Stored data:
__________

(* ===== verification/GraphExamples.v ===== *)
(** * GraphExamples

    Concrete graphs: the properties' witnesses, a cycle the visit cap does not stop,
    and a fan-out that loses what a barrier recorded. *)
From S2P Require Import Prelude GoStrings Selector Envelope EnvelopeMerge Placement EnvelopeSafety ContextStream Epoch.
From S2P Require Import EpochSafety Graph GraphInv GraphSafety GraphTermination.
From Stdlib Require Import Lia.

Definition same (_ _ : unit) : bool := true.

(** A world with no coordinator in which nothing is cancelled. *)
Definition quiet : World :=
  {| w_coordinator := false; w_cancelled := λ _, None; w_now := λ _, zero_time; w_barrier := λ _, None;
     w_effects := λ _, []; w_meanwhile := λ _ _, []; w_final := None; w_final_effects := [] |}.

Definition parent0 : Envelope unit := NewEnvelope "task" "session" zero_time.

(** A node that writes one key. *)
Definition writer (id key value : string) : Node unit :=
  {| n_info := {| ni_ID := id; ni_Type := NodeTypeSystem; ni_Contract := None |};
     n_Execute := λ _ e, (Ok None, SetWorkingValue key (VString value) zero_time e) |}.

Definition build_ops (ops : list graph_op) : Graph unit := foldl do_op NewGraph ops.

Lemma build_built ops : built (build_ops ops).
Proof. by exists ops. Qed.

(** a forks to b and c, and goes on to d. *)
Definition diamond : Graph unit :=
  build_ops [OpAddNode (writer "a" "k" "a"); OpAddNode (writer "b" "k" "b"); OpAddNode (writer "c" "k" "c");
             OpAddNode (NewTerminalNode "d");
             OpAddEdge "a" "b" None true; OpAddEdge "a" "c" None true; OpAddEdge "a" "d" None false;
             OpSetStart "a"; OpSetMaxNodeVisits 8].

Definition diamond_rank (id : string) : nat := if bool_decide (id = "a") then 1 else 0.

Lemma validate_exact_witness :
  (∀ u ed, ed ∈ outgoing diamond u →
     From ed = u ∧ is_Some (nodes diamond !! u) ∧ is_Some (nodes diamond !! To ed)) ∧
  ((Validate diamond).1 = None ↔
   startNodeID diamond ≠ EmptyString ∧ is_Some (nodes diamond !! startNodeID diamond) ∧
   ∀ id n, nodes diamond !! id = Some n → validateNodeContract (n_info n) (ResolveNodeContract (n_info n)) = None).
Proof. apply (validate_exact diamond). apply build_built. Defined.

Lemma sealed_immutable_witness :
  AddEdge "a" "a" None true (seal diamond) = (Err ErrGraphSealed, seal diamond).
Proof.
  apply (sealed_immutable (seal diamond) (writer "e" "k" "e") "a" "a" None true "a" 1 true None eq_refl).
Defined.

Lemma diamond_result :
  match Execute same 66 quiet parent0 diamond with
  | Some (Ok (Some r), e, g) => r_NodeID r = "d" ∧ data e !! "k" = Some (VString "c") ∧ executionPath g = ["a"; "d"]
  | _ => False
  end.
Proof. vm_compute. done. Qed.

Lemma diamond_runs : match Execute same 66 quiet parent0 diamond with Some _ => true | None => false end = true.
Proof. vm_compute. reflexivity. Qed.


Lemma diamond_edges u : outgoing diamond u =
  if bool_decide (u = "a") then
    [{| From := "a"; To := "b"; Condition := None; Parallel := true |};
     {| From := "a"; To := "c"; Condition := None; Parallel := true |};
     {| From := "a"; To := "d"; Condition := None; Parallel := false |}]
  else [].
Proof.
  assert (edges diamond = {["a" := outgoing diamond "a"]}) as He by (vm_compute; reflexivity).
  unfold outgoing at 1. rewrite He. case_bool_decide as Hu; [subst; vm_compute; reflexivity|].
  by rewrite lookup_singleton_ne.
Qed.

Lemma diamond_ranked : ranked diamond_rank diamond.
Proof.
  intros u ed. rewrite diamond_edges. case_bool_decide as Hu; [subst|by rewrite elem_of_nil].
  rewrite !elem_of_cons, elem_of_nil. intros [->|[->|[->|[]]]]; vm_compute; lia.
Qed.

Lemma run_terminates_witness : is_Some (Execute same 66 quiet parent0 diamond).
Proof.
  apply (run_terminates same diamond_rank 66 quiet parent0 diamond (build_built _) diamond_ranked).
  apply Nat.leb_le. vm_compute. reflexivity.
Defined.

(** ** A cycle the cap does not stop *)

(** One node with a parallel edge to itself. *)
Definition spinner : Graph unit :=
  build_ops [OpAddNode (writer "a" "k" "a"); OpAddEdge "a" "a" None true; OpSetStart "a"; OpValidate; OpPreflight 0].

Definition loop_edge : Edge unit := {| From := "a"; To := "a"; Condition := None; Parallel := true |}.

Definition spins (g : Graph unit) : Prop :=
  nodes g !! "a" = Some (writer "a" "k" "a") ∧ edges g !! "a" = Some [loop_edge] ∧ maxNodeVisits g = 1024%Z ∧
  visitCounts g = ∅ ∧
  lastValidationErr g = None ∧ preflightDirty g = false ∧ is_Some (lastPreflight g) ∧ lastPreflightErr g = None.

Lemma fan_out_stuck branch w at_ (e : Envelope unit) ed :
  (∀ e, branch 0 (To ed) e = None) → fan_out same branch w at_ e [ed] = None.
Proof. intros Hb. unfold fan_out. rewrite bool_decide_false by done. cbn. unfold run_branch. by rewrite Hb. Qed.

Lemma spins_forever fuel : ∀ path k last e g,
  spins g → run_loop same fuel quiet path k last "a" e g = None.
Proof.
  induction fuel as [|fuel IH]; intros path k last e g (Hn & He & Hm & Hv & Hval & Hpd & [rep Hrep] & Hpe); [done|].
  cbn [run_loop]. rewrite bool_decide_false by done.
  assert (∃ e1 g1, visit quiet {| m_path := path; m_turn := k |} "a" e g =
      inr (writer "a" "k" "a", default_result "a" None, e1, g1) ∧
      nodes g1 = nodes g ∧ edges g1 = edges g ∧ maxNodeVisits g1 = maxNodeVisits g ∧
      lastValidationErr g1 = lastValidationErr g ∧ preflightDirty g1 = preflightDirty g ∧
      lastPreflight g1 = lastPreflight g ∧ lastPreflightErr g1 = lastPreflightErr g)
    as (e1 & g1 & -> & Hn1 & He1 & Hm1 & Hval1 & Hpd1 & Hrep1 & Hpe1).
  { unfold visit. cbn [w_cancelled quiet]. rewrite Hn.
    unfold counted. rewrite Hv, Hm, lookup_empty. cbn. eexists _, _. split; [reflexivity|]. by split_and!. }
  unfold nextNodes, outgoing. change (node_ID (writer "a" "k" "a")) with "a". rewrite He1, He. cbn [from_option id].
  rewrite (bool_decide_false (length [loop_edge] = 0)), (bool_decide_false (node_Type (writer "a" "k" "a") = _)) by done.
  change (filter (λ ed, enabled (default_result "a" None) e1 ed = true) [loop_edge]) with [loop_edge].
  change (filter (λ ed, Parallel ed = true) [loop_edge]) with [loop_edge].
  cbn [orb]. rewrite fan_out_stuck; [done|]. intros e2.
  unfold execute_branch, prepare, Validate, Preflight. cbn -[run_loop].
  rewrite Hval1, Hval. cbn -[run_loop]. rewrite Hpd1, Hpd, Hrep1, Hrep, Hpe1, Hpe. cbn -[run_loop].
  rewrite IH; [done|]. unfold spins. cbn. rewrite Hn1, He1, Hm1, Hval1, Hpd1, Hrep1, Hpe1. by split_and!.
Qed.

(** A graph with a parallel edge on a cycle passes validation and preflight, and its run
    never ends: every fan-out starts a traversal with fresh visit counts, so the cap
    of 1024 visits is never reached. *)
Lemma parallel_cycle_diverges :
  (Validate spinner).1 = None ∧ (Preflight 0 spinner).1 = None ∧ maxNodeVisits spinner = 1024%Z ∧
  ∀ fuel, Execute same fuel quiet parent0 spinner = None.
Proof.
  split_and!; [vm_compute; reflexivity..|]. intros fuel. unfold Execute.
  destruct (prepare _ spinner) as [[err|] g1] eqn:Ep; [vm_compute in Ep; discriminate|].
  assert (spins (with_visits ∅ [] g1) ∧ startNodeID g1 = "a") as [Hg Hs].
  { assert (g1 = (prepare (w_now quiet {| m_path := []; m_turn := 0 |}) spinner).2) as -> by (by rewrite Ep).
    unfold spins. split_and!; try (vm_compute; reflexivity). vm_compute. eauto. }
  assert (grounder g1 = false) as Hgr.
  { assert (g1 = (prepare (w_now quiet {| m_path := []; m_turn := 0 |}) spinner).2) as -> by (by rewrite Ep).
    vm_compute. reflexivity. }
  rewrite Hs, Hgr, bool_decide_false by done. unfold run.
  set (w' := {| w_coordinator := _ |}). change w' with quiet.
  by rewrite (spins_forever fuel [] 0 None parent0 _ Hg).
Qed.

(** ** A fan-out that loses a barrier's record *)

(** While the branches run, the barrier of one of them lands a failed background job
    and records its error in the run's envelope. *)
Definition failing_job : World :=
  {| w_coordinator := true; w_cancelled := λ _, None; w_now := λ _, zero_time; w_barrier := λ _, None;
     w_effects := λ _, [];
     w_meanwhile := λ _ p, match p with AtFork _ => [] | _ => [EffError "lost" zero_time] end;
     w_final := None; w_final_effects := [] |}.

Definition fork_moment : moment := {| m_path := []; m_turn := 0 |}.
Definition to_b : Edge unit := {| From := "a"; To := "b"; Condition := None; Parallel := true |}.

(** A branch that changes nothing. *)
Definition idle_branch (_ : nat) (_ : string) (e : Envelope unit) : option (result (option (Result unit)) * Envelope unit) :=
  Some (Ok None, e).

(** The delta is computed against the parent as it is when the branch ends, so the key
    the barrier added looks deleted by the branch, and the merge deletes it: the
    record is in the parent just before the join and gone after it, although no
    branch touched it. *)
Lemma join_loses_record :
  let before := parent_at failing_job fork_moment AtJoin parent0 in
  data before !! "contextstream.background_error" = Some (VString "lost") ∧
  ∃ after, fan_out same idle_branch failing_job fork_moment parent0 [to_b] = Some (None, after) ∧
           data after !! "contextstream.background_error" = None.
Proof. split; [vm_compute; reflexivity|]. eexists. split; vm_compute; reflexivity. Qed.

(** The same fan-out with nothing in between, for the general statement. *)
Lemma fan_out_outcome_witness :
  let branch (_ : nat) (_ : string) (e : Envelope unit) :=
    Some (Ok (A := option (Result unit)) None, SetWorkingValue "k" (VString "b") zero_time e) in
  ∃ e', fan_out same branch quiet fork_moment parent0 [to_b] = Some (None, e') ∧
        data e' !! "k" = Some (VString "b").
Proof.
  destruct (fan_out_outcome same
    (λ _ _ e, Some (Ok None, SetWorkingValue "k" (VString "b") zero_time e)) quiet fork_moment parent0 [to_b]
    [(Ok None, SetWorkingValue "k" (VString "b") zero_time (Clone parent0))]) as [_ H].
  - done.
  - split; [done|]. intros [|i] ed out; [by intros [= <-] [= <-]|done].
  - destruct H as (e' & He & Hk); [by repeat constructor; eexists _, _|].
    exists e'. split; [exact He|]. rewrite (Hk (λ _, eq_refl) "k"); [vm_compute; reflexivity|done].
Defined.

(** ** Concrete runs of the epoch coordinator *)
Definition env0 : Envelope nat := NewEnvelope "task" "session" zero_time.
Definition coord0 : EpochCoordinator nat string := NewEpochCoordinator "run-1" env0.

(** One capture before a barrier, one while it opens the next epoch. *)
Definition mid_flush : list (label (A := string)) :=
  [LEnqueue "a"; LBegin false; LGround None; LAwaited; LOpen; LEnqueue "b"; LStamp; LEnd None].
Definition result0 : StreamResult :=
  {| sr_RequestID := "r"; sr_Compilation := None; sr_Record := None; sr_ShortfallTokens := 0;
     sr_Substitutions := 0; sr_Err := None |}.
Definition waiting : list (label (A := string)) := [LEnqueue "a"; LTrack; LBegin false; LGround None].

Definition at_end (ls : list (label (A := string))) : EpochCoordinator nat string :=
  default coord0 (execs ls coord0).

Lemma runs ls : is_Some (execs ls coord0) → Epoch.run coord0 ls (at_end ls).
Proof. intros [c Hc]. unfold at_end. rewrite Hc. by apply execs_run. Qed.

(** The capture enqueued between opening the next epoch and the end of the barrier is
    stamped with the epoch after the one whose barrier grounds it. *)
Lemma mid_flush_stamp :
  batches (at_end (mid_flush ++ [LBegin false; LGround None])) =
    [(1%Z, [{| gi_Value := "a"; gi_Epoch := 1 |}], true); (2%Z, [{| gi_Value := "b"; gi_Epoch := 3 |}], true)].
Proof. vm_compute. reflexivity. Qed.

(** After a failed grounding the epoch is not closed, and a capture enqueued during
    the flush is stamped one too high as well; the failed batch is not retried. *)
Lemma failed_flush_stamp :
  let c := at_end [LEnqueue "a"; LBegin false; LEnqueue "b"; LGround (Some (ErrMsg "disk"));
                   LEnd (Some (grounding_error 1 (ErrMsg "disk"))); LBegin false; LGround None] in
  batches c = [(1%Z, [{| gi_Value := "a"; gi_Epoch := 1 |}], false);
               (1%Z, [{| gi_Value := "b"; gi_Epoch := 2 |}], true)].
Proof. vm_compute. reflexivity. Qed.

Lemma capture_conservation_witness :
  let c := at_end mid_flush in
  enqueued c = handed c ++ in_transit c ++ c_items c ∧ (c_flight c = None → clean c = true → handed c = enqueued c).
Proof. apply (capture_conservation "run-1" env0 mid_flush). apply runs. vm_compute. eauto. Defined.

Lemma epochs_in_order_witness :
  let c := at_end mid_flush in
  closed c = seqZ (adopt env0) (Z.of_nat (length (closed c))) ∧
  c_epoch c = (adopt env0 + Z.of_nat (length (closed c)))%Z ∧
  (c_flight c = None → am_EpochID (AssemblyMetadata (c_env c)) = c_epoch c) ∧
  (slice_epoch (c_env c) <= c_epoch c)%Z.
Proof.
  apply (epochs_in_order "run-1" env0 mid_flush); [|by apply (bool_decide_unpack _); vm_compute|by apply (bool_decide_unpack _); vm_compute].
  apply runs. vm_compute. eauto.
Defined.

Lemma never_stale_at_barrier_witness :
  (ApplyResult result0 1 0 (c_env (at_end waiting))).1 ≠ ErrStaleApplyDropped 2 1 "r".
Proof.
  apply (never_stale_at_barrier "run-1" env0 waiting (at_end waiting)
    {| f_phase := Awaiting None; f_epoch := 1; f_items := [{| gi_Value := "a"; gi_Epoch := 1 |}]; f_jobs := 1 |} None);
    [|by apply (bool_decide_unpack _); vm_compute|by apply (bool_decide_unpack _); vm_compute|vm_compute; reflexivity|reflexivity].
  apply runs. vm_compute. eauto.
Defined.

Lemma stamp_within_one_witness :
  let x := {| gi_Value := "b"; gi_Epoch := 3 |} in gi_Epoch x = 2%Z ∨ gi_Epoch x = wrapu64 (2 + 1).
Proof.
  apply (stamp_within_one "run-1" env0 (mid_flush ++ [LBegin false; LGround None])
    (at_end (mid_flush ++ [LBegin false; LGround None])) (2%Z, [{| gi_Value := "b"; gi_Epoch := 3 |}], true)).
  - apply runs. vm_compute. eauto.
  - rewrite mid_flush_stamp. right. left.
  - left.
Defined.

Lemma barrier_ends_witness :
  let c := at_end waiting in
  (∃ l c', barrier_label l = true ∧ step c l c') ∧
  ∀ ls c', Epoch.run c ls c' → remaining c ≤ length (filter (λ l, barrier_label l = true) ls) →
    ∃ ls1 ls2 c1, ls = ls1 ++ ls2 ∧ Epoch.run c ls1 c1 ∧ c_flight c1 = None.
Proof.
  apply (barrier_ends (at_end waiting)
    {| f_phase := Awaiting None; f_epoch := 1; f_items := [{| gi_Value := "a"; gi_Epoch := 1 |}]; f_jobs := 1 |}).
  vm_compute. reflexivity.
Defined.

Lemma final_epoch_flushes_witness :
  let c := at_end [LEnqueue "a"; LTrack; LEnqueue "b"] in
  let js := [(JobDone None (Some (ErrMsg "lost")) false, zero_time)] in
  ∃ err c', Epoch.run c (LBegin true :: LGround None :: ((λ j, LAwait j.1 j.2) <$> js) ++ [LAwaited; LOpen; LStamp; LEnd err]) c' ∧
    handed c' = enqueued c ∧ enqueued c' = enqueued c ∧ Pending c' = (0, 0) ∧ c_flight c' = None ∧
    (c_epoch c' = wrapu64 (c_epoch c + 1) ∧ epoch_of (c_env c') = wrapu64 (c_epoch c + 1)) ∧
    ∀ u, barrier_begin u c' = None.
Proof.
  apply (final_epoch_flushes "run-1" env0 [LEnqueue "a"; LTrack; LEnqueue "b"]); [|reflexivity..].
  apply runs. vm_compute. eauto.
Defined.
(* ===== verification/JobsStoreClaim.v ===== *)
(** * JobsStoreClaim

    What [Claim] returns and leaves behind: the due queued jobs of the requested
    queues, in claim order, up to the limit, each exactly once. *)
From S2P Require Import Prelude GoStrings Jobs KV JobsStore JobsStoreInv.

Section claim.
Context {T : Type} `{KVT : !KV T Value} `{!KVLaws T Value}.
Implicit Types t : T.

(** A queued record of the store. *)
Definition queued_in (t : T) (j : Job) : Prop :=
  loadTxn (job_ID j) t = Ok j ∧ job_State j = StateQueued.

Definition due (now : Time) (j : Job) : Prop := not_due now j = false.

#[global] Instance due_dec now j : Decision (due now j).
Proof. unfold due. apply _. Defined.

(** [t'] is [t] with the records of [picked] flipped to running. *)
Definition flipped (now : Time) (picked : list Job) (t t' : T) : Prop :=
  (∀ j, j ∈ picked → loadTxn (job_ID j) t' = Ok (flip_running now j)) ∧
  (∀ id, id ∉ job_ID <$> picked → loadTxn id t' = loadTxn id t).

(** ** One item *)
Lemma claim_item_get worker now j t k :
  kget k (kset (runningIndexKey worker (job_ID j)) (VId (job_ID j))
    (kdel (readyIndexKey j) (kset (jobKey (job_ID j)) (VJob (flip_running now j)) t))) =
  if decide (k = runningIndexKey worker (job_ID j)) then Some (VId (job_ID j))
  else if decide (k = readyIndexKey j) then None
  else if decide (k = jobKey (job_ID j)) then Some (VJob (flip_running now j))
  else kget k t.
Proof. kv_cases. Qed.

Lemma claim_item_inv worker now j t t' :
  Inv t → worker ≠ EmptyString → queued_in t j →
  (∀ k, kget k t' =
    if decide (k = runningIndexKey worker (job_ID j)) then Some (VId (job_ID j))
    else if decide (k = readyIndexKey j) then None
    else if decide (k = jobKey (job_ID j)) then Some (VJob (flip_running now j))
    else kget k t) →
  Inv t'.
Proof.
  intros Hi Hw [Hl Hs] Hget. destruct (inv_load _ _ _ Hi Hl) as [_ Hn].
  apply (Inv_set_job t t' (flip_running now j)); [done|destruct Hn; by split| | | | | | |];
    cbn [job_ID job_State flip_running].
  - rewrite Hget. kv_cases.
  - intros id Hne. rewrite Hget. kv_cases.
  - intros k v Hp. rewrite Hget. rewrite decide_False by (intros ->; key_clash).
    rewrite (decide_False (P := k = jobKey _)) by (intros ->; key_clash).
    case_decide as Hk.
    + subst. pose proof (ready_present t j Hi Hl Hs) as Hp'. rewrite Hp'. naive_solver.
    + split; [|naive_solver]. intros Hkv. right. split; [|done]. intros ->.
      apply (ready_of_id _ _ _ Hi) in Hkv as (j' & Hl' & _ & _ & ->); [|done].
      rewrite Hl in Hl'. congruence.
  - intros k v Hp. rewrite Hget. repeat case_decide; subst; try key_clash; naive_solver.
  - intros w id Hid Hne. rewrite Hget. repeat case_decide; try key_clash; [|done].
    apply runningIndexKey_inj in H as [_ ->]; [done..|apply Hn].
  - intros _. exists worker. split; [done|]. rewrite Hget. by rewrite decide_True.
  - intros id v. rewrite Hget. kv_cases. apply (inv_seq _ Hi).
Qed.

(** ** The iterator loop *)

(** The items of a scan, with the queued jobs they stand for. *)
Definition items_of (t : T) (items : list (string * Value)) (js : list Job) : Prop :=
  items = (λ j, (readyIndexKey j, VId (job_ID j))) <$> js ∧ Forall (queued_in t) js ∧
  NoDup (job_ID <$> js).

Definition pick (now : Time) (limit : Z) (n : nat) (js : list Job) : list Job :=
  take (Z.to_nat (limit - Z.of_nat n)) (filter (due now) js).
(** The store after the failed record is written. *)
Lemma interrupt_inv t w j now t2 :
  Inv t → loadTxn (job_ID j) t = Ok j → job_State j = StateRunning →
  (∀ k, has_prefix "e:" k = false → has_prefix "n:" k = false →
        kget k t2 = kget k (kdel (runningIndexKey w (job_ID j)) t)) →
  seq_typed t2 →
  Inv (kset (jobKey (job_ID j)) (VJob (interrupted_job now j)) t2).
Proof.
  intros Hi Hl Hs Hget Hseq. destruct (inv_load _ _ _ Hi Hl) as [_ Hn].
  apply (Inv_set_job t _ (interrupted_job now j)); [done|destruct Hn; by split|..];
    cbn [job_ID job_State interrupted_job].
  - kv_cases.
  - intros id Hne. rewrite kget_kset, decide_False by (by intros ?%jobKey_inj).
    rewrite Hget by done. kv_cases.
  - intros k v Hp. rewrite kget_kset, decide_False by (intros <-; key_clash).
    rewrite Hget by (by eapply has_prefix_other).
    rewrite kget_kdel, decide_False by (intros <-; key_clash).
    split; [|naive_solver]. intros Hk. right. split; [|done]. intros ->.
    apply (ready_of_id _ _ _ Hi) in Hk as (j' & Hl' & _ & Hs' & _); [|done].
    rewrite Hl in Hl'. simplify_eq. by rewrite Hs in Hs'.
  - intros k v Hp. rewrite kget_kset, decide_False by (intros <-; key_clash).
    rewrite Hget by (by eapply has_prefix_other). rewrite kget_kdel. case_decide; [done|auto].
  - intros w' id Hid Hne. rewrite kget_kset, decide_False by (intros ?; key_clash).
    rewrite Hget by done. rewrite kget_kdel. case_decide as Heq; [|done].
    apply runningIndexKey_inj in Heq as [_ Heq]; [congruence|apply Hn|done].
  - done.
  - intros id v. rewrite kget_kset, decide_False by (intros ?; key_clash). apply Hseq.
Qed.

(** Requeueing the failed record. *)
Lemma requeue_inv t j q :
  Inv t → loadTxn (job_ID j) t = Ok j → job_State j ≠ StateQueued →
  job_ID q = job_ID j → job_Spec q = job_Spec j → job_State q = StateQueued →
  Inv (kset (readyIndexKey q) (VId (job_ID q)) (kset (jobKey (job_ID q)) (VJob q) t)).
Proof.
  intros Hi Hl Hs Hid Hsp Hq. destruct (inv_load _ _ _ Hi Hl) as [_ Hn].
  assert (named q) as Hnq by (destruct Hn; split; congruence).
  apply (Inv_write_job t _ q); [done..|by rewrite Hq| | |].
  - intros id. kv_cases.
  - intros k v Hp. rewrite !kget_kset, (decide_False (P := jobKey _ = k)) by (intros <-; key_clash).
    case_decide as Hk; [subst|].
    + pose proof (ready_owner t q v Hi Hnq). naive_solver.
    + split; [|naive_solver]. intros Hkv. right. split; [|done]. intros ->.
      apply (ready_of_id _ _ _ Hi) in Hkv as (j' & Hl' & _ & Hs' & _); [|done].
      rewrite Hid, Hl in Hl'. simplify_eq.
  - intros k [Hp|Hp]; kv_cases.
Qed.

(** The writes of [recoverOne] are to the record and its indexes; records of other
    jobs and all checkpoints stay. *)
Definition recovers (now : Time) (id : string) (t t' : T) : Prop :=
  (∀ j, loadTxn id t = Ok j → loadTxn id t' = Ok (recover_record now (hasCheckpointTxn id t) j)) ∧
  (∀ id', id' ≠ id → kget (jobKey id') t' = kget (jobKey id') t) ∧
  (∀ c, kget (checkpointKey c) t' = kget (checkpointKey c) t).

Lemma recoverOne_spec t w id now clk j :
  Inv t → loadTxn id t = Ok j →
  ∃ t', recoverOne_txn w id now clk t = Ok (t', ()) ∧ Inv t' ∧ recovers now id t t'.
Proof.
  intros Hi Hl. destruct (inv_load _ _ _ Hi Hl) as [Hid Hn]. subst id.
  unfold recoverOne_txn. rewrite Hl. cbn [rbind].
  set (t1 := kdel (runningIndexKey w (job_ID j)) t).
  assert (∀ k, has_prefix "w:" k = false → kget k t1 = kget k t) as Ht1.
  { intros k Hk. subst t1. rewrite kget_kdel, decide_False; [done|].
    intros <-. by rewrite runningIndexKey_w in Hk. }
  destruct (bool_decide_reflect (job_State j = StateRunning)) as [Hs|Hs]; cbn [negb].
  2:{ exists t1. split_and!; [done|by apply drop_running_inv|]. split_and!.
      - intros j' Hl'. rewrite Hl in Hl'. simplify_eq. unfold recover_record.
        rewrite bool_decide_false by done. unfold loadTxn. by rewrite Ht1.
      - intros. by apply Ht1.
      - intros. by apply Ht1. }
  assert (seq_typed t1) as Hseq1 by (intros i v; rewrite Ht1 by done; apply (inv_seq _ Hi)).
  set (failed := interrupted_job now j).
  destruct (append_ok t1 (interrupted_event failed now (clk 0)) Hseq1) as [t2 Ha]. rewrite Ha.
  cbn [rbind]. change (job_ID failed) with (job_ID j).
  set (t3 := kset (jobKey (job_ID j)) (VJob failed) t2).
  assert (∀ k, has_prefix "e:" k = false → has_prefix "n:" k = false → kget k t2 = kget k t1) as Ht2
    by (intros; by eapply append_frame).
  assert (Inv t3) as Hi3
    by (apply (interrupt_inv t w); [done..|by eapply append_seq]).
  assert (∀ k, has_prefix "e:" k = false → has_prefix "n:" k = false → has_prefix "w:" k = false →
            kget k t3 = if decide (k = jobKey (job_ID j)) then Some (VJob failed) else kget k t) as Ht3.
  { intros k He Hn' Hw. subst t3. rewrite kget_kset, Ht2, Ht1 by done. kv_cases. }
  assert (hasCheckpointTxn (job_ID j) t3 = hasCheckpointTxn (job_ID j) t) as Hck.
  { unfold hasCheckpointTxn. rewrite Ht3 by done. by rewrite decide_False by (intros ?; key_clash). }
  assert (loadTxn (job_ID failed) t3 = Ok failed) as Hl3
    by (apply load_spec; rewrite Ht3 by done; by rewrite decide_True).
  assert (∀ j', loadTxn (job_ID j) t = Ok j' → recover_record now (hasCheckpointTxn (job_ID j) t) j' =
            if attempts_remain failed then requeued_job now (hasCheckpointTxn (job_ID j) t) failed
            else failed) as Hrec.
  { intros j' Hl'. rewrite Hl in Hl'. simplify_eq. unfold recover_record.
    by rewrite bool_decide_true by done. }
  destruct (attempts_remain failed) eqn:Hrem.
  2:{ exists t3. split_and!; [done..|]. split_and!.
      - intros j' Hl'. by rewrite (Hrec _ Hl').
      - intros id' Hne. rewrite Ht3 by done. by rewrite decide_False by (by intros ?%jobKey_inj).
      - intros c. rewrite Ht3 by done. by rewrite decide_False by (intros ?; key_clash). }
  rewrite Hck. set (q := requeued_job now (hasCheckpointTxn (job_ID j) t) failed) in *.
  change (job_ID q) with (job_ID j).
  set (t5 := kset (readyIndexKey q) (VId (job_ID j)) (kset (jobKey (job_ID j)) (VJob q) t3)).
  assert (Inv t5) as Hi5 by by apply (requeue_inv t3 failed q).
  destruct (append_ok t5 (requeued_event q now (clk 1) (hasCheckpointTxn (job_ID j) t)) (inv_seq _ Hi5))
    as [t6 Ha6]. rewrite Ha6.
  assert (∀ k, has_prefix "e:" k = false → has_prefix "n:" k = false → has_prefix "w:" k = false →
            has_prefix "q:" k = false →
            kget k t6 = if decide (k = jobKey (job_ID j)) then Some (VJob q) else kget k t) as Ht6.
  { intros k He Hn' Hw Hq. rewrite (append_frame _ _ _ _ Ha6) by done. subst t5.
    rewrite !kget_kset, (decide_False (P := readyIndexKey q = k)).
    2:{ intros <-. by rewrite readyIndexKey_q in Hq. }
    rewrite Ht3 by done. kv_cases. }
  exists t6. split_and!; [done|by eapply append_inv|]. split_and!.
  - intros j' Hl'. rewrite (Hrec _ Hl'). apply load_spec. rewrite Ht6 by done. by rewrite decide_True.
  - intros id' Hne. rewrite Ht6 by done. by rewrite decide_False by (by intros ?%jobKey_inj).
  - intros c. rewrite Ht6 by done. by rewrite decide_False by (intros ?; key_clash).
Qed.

__________

### Task item
If a line in the records above includes the string "filter", copy it.

### Output of the exercise
  change (filter (λ ed, enabled (default_result "a" None) e1 ed = true) [loop_edge]) with [loop_edge].
  change (filter (λ ed, Parallel ed = true) [loop_edge]) with [loop_edge].
  ∀ ls c', Epoch.run c ls c' → remaining c ≤ length (filter (λ l, barrier_label l = true) ls) →
  take (Z.to_nat (limit - Z.of_nat n)) (filter (due now) js).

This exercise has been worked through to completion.